Production sales volumes for the third quarter of 2018 in the Hereford Field averaged 4,255 Boe/d (75% oil), which is a 68% increase over the second quarter of 2018. During the third quarter, 14 wells were spud and 8 wells were placed on flowback, including the initial 5 wells that were drilled and completed by the Company. Drilling operations commenced in April on DSU 11-63-14, which included 10 XRL wells (6 Niobrara and 4 Codell). Drilling was completed in June and flowback began on the initial four wells at the end of September (one well had mechanical issues and is being used as an observation well). The four wells were completed utilizing the Company's standard completion design and modified controlled flowback methodology. Drilling and completion costs for the four wells averaged $5.1 million, which is consistent with cost expectations for the Hereford Field. The Company is seeing positive early indications of performance as the wells have been on flowback for approximately three weeks and are currently producing at an average rate of 480 Boe/d per well, of which approximately 90% is oil, and continue to increase.

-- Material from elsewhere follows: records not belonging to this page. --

(* ===== verification/TpccCluster.v ===== *)
(** * TpccCluster: [ClusterConfig.h]

    The servers of the cluster are read from a file of lines [name port]; the position of a
    server is its partition, the first is the master. *)
From S2P Require Import Prelude GlobalMem DbStore DbFlat TpccBase TpccSchemas.
From stdpp Require Import base numbers option list list_numbers.
Open Scope Z_scope.

(** ** An input stream of characters *)
Record ifstream := mk_ifstream { st_rest : list Z; st_eof : bool; st_fail : bool }.

Definition is_space (c : Z) : bool := (c =? 32) || ((9 <=? c) && (c <=? 13)).
Definition is_digit (c : Z) : bool := (48 <=? c) && (c <=? 57).
Fixpoint skip (f : Z → bool) (l : list Z) : list Z :=
  match l with [] => [] | c :: l' => if f c then skip f l' else l end.
Fixpoint prefix_of_class (f : Z → bool) (l : list Z) : list Z :=
  match l with [] => [] | c :: l' => if f c then c :: prefix_of_class f l' else [] end.

Definition at_end (l : list Z) : bool := match l with [] => true | _ => false end.
(** What precedes each extraction: spaces are skipped; [None] when the stream fails. *)
Definition sentry (s : ifstream) : option (list Z) * ifstream :=
  if st_eof s || st_fail s then (None, mk_ifstream (st_rest s) (st_eof s) true)
  else match skip is_space (st_rest s) with
       | [] => (None, mk_ifstream [] true true)
       | l => (Some l, s)
       end.

(** [s >> word]: [None] leaves the variable as it was. *)
Definition read_word (s : ifstream) : option (list Z) * ifstream :=
  match sentry s with
  | (None, s) => (None, s)
  | (Some l, s) =>
      let rest := skip (λ c, negb (is_space c)) l in
      (Some (prefix_of_class (λ c, negb (is_space c)) l), mk_ifstream rest (at_end rest) false)
  end.

Definition decimal (ds : list Z) : Z := foldl (λ v c, v * 10 + (c - 48)) 0 ds.
(** [s >> port]: zero for what is not a number, the nearest bound for one that is too large. *)
Definition read_int (s : ifstream) : option Z * ifstream :=
  match sentry s with
  | (None, s) => (None, s)
  | (Some l, s) =>
      let neg := match l with c :: _ => c =? 45 | [] => false end in
      let l := match l with c :: l' => if (c =? 45) || (c =? 43) then l' else l | [] => l end in
      let ds := prefix_of_class is_digit l in
      let rest := skip is_digit l in
      if at_end ds then (Some 0, mk_ifstream rest (at_end rest) true)
      else
        let v := if neg then - decimal ds else decimal ds in
        match int_of v with
        | Some v => (Some v, mk_ifstream rest (at_end rest) false)
        | None => (Some (if neg then - 2 ^ 31 else 2 ^ 31 - 1), mk_ifstream rest (at_end rest) true)
        end
  end.

(** ** [ClusterConfig.h] *)
Record ServerInfo := mk_ServerInfo { addr_ : list Z; port_no_ : Z }.
#[export] Instance ServerInfo_eq_dec : EqDecision ServerInfo.
Proof. solve_decision. Defined.

(** One turn of the loop. *)
Definition read_server (s : ifstream) : option ServerInfo * ifstream :=
  let '(w, s) := read_word s in
  let name := default [] w in
  let '(v, s) := read_int s in
  let port := default (-1) v in
  (if at_end name && (port <? 0) then None else Some (mk_ServerInfo name port), s).
(** [None] is a loop that does not end. *)
Fixpoint read_servers (fuel : nat) (s : ifstream) : option (list ServerInfo) :=
  if st_eof s then Some [] else
  match fuel with
  | O => None
  | S fuel =>
      let '(server, s) := read_server s in
      servers ← read_servers fuel s;
      Some (option_list server ++ servers)
  end.
Definition ReadConfigFile (fuel : nat) (text : list Z) : option (list ServerInfo) :=
  read_servers fuel (mk_ifstream text false false).

Record ClusterConfig := mk_ClusterConfig { server_info_ : list ServerInfo; my_info_ : ServerInfo }.
Definition new_ClusterConfig (fuel : nat) (my_host_name : list Z) (port : Z) (text : list Z) : option ClusterConfig :=
  servers ← ReadConfigFile fuel text; Some (mk_ClusterConfig servers (mk_ServerInfo my_host_name port)).
Definition GetMyHostInfo (c : ClusterConfig) : ServerInfo := my_info_ c.
(** [None] is the exception of [at]. *)
Definition GetMasterHostInfo (c : ClusterConfig) : option ServerInfo := server_info_ c !! 0%nat.
Definition GetPartitionNum (c : ClusterConfig) : Z := len (server_info_ c).
Fixpoint find_server (i : Z) (servers : list ServerInfo) (me : ServerInfo) : option Z :=
  match servers with
  | [] => None
  | host :: servers => if decide (host = me) then Some i else find_server (i + 1) servers me
  end.
Definition GetMyPartitionId (c : ClusterConfig) : Z :=
  default (len (server_info_ c) + 1) (find_server 0 (server_info_ c) (my_info_ c)).
Definition IsMaster (c : ClusterConfig) : option bool :=
  master ← GetMasterHostInfo c; Some (bool_decide (GetMyHostInfo c = master)).

(** ** The file is read as it is written *)
Definition line (l : list Z * list Z) : list Z := l.1 ++ [32] ++ l.2.
Definition line_ok (l : list Z * list Z) : Prop :=
  l.1 ≠ [] ∧ Forall (λ c, is_space c = false) l.1 ∧ l.2 ≠ [] ∧ Forall (λ c, is_digit c = true) l.2 ∧ decimal l.2 < 2 ^ 31.
(** The lines, with or without an end of the last. *)
Fixpoint config_text (last : bool) (ls : list (list Z * list Z)) : list Z :=
  match ls with
  | [] => []
  | [l] => line l ++ (if last then [10] else [])
  | l :: ls => line l ++ [10] ++ config_text last ls
  end.
Definition server_of (l : list Z * list Z) : ServerInfo := mk_ServerInfo l.1 (decimal l.2).

Lemma skip_prefix f l r : Forall (λ c, f c = true) l → (∀ c r', r = c :: r' → f c = false) →
  skip f (l ++ r) = r ∧ prefix_of_class f (l ++ r) = l.
Proof.
  intros F Hr. induction F as [|c l Hc F IH]; cbn [app].
  - destruct r as [|c r]; [done|]. cbn. by rewrite (Hr c r).
  - destruct IH as [IH1 IH2]. cbn. by rewrite Hc, IH1, IH2.
Qed.

Lemma decimal_bound ds v : Forall (λ c, is_digit c = true) ds → 0 ≤ v → 0 ≤ foldl (λ v c, v * 10 + (c - 48)) v ds.
Proof.
  intros F. revert v. induction F as [|c ds Hc F IH]; intros v Hv; cbn; [done|]. apply IH.
  unfold is_digit in Hc. apply andb_prop in Hc as [H1%Z.leb_le H2%Z.leb_le]. lia.
Qed.

Lemma digit_not_space c : is_digit c = true → is_space c = false ∧ (c =? 45) = false ∧ (c =? 43) = false.
Proof.
  unfold is_digit, is_space. intros [H1%Z.leb_le H2%Z.leb_le]%andb_prop.
  rewrite (proj2 (Z.eqb_neq c 32)), (proj2 (Z.leb_gt c 13)), andb_false_r by lia.
  split; [done|]. split; apply Z.eqb_neq; lia.
Qed.

Lemma read_server_line l sp rest : line_ok l → (sp = [] ∨ sp = [10]) → (∀ c r', rest = c :: r' → is_digit c = false) →
  read_server (mk_ifstream (sp ++ line l ++ rest) false false) = (Some (server_of l), mk_ifstream rest (at_end rest) false).
Proof.
  intros (Hn & Fn & Hd & Fd & Hb) Hsp Hrest. destruct l as [name ds]. cbn [fst snd] in *.
  unfold read_server, read_word, sentry. cbn [st_eof st_fail st_rest orb].
  assert (skip is_space (sp ++ line (name, ds) ++ rest) = name ++ 32 :: ds ++ rest) as ->.
  { unfold line. cbn [fst snd]. rewrite <-!app_assoc. destruct name as [|c name]; [done|]. inversion Fn; subst.
    destruct Hsp as [->| ->]; cbn; by rewrite H1. }
  destruct (skip_prefix (λ c, negb (is_space c)) name (32 :: ds ++ rest)) as [E1 E2].
  { eapply Forall_impl; [exact Fn|]. by intros c ->. }
  { by intros c r' [= <- <-]. }
  assert (∃ c r', name ++ 32 :: ds ++ rest = c :: r') as (c & r' & Ec) by (destruct name; [done|by eexists _, _]).
  rewrite Ec. rewrite Ec in E1, E2. cbv beta iota zeta. rewrite E1, E2. clear E1 E2. cbn [default at_end].
  unfold read_int, sentry. cbn [st_eof st_fail st_rest orb].
  assert (skip is_space (32 :: ds ++ rest) = ds ++ rest) as ->.
  { destruct ds as [|d ds]; [done|]. inversion Fd; subst. cbn. by destruct (digit_not_space d) as [-> _]. }
  destruct (skip_prefix is_digit ds rest Fd Hrest) as [E3 E4].
  destruct ds as [|d ds]; [done|]. inversion Fd as [|?? Hd1 Fd1]; subst. destruct (digit_not_space d Hd1) as (_ & E5 & E6).
  cbn [app]. rewrite E5, E6. cbn [orb]. cbn [app] in E3, E4. rewrite E3, E4. cbn [at_end].
  pose proof (decimal_bound (d :: ds) 0 Fd ltac:(lia)) as H0. unfold decimal in Hb. unfold decimal at 1. rewrite int_of_ok by lia.
  destruct name as [|n name]; [done|]. done.
Qed.

Lemma read_servers_lines ls last sp fuel : Forall line_ok ls → (sp = [] ∨ sp = [10]) → (length ls < fuel)%nat →
  read_servers fuel (mk_ifstream (sp ++ config_text last ls) (at_end (sp ++ config_text last ls)) false) = Some (server_of <$> ls).
Proof.
  intros F. revert sp fuel. induction F as [|l ls Hl F IH]; intros sp fuel Hsp Hf.
  { destruct fuel as [|fuel]; [cbn in Hf; lia|]. destruct Hsp as [->| ->]; destruct fuel; done. }
  destruct fuel as [|fuel]; [cbn in Hf; lia|]. cbn [length] in Hf.
  assert (∃ sp', (sp' = [] ∨ sp' = [10]) ∧ config_text last (l :: ls) = line l ++ sp' ++ config_text last ls ∧
    (sp' = [] → ls = [])) as (sp' & Hsp' & -> & Hnil).
  { destruct ls as [|l' ls].
    - exists (if last then [10] else []). cbn [config_text]. rewrite app_nil_r. destruct last; auto.
    - exists [10]. split; [by right|]. split; [reflexivity|done]. }
  assert (at_end (sp ++ line l ++ sp' ++ config_text last ls) = false) as ->.
  { destruct Hl as (Hn & _). unfold line. destruct l as [[|c name] ds]; [done|]. by destruct Hsp as [->| ->]. }
  cbn [read_servers st_eof]. rewrite read_server_line; [|done|done|].
  - rewrite IH; [done|done|lia].
  - intros c r' E. destruct Hsp' as [->| ->]; cbn in E; [|by injection E as <- _]. by rewrite (Hnil eq_refl) in E.
Qed.

(** C39: The configuration is read as it is written: a file of lines [name port], the last of
    them ended or not, gives its servers in their order; a turn of the loop for each line and
    one more are enough. *)
Theorem config_read (ls : list (list Z * list Z)) (last : bool) (fuel : nat) :
  Forall line_ok ls → (length ls < fuel)%nat → ReadConfigFile fuel (config_text last ls) = Some (server_of <$> ls).
Proof.
  intros F Hf. unfold ReadConfigFile. destruct ls as [|l ls].
  { destruct fuel as [|[|fuel]]; [cbn in Hf; lia|done|done]. }
  rewrite <-(read_servers_lines (l :: ls) last [] fuel) by auto. do 2 f_equal.
  inversion F as [|?? (Hn & _) _]; subst. destruct l as [[|c name] ds]; [done|]. by destruct ls.
Qed.

(** Lines of [config.txt], which has no end of its last line. *)
Definition ex_lines : list (list Z * list Z) := [([114; 49], [49; 49; 49; 49; 49]); ([114; 50], [49; 49; 49; 49; 49])].

Lemma config_read_witness : Forall line_ok ex_lines ∧
  ReadConfigFile 3 (config_text false ex_lines) = Some [mk_ServerInfo [114; 49] 11111; mk_ServerInfo [114; 50] 11111].
Proof.
  assert (Forall line_ok ex_lines) as F by (repeat constructor; cbn; discriminate).
  split; [exact F|]. apply (config_read ex_lines false 3); [exact F|cbn; lia].
Defined.

(** A port that is not a number: the stream fails without reaching its end, and the loop does
    not end. *)
Lemma failed_loops fuel rest : read_servers fuel (mk_ifstream rest false true) = None.
Proof. induction fuel as [|fuel IH]; [done|]. cbn. unfold read_server, read_word, sentry, read_int, sentry. cbn. by rewrite IH. Qed.

(** ** Partitions *)
Lemma find_server_spec servers me i : match find_server i servers me with
  | Some k => ∃ j, k = i + Z.of_nat j ∧ servers !! j = Some me ∧ ∀ j', (j' < j)%nat → servers !! j' ≠ Some me
  | None => me ∉ servers
  end.
Proof.
  revert i. induction servers as [|x servers IH]; intros i; cbn [find_server]; [apply not_elem_of_nil|].
  destruct (decide (x = me)) as [->|Hx].
  { exists 0%nat. split; [lia|]. split; [done|]. intros j' Hj. lia. }
  specialize (IH (i + 1)). destruct (find_server _ _ _) as [k|].
  - destruct IH as (j & -> & Hj & Hlt). exists (S j). split; [lia|]. split; [done|].
    intros [|j'] Hj'; cbn; [congruence|]. apply Hlt. lia.
  - rewrite not_elem_of_cons. by split.
Qed.

(** The partitions of a cluster whose servers differ are numbered from zero in the order of
    the file, and the master is partition zero: a server of the file has its position as its
    partition, a server that is not in the file gets a number above all partitions. *)
Theorem partition_ids (c : ClusterConfig) : NoDup (server_info_ c) → server_info_ c ≠ [] →
  (∀ i, 0 ≤ i < GetPartitionNum c → GetMyPartitionId c = i ↔ server_info_ c !! Z.to_nat i = Some (my_info_ c)) ∧
  (my_info_ c ∉ server_info_ c ↔ GetMyPartitionId c = GetPartitionNum c + 1) ∧
  IsMaster c = Some (GetMyPartitionId c =? 0).
Proof.
  intros Hd Hn. destruct c as [servers me]. cbn [server_info_ my_info_] in *. unfold GetPartitionNum, GetMyPartitionId, IsMaster, GetMasterHostInfo, GetMyHostInfo.
  cbn [server_info_ my_info_]. pose proof (find_server_spec servers me 0) as H. destruct (find_server _ _ _) as [k|]; cbn [default from_option id].
  - destruct H as (j & -> & Hj & Hlt). rewrite Z.add_0_l. pose proof (lookup_lt_Some _ _ _ Hj) as Hl.
    split; [|split].
    + intros i Hi. split; [intros <-; by rewrite Nat2Z.id|]. intros E.
      pose proof (NoDup_lookup _ _ _ _ Hd E Hj). lia.
    + split; [|lia]. intros Hnot. destruct Hnot. by eapply list_elem_of_lookup_2.
    + destruct servers as [|x servers]; [done|]. cbn [lookup list_lookup mbind option_bind]. f_equal.
      destruct (Z.eqb_spec (Z.of_nat j) 0) as [E|E].
      * assert (j = 0%nat) as -> by lia. cbn in Hj. simplify_eq. by apply bool_decide_eq_true_2.
      * apply bool_decide_eq_false_2. intros ->. apply (Hlt 0%nat); [lia|done].
  - split; [|split].
    + intros i Hi. split; [lia|]. intros E. destruct H. by eapply list_elem_of_lookup_2.
    + by split.
    + destruct servers as [|x servers]; [done|]. cbn [lookup list_lookup mbind option_bind].
      rewrite (proj2 (Z.eqb_neq _ _)) by lia. f_equal. apply bool_decide_eq_false_2. intros ->. apply H. left.
Qed.

Definition ex_config : ClusterConfig := mk_ClusterConfig (server_of <$> ex_lines) (mk_ServerInfo [114; 50] 11111).
Lemma partition_ids_witness : NoDup (server_info_ ex_config) ∧
  (∀ i, 0 ≤ i < 2 → GetMyPartitionId ex_config = i ↔ server_info_ ex_config !! Z.to_nat i = Some (my_info_ ex_config)) ∧
  (my_info_ ex_config ∉ server_info_ ex_config ↔ GetMyPartitionId ex_config = 2 + 1) ∧
  IsMaster ex_config = Some (GetMyPartitionId ex_config =? 0).
Proof.
  assert (NoDup (server_info_ ex_config)) as H by (apply (bool_decide_unpack _); vm_compute; reflexivity).
  split; [exact H|]. apply (partition_ids ex_config H). discriminate.
Defined.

Completion operations continue on DSU 11-63-15 (10 XRL wells) and DSU 11-64-23 (3 XRL wells) and it is anticipated that the wells will be placed on flowback during the fourth quarter of 2018. Drilling operations have commenced on DSU 11-63-16 (15 XRL wells).

Flowback commenced from the nine XRL wells drilled, but not completed, by the previous operator in June and July, respectively. After completing two full quarters since acquisition, early production data has confirmed the Company's acquisition and initial development model, including high oil content, productive deliverability across the acreage position and expectations of completion costs. The wells have exhibited some production variations due to a combination of tighter effective spacing of 18 wells per DSU, mechanical issues, and certain Codell wells being drilled as vertical offsets to Niobrara wells compared to a standard "wine rack" development pattern. The best performing well is located in DSU 11-63-13 on the eastern portion of the field and has shown strong indications of performance as it reached a peak initial rate of approximately 700 Boe/d (84% oil) from a lateral of 8,377 feet utilizing modified controlled flowback. The well is located adjacent to the initial development wells located in DSU 11-63-14. The Company has also seen solid production from the western portion of the field as one of the DUCs in DSU 11-63-18 reached a peak initial rate of approximately 620 Boe/d (90% oil) utilizing modified controlled flowback. This early well performance, which is located across a six mile section of the Hereford Field, supports the Company's model for the full scale Hereford development program.

NE Wattenberg

The Company produced an average of 25,477 Boe/d (61% oil) in the third quarter of 2018 in NE Wattenberg, representing a 38% increase over the third quarter of 2017. For the third quarter of 2018, the Company drilled 7 XRL wells and placed 19 XRL wells on initial flowback. The Company continues to see strong performance from DSU 5-61-27 (10 XRL wells), which is located in the east-central portion of NE Wattenberg. Initial flowback began in the second quarter and after six months of production the wells are currently producing approximately 615 Boe/d (80% oil) per well, highlighting the resource opportunity of the remaining 15 undeveloped DSUs in this area of the field.

MARKETING UPDATE

The Company’s NE Wattenberg gas volume allocated to DCP progressively increased during the third quarter as a result of DCP's Mewbourn 3 gas processing facility being commissioned in August and reaching design capacity in September. The Company has diversified its gas processing exposure in NE Wattenberg to other outlets and has approximately doubled its first half 2018 capacity, with a further increase expected in the first half of 2019. This added flexibility mitigates the Company's reliance on DCP and limits any local mid-stream issues in NE Wattenberg for the foreseeable future.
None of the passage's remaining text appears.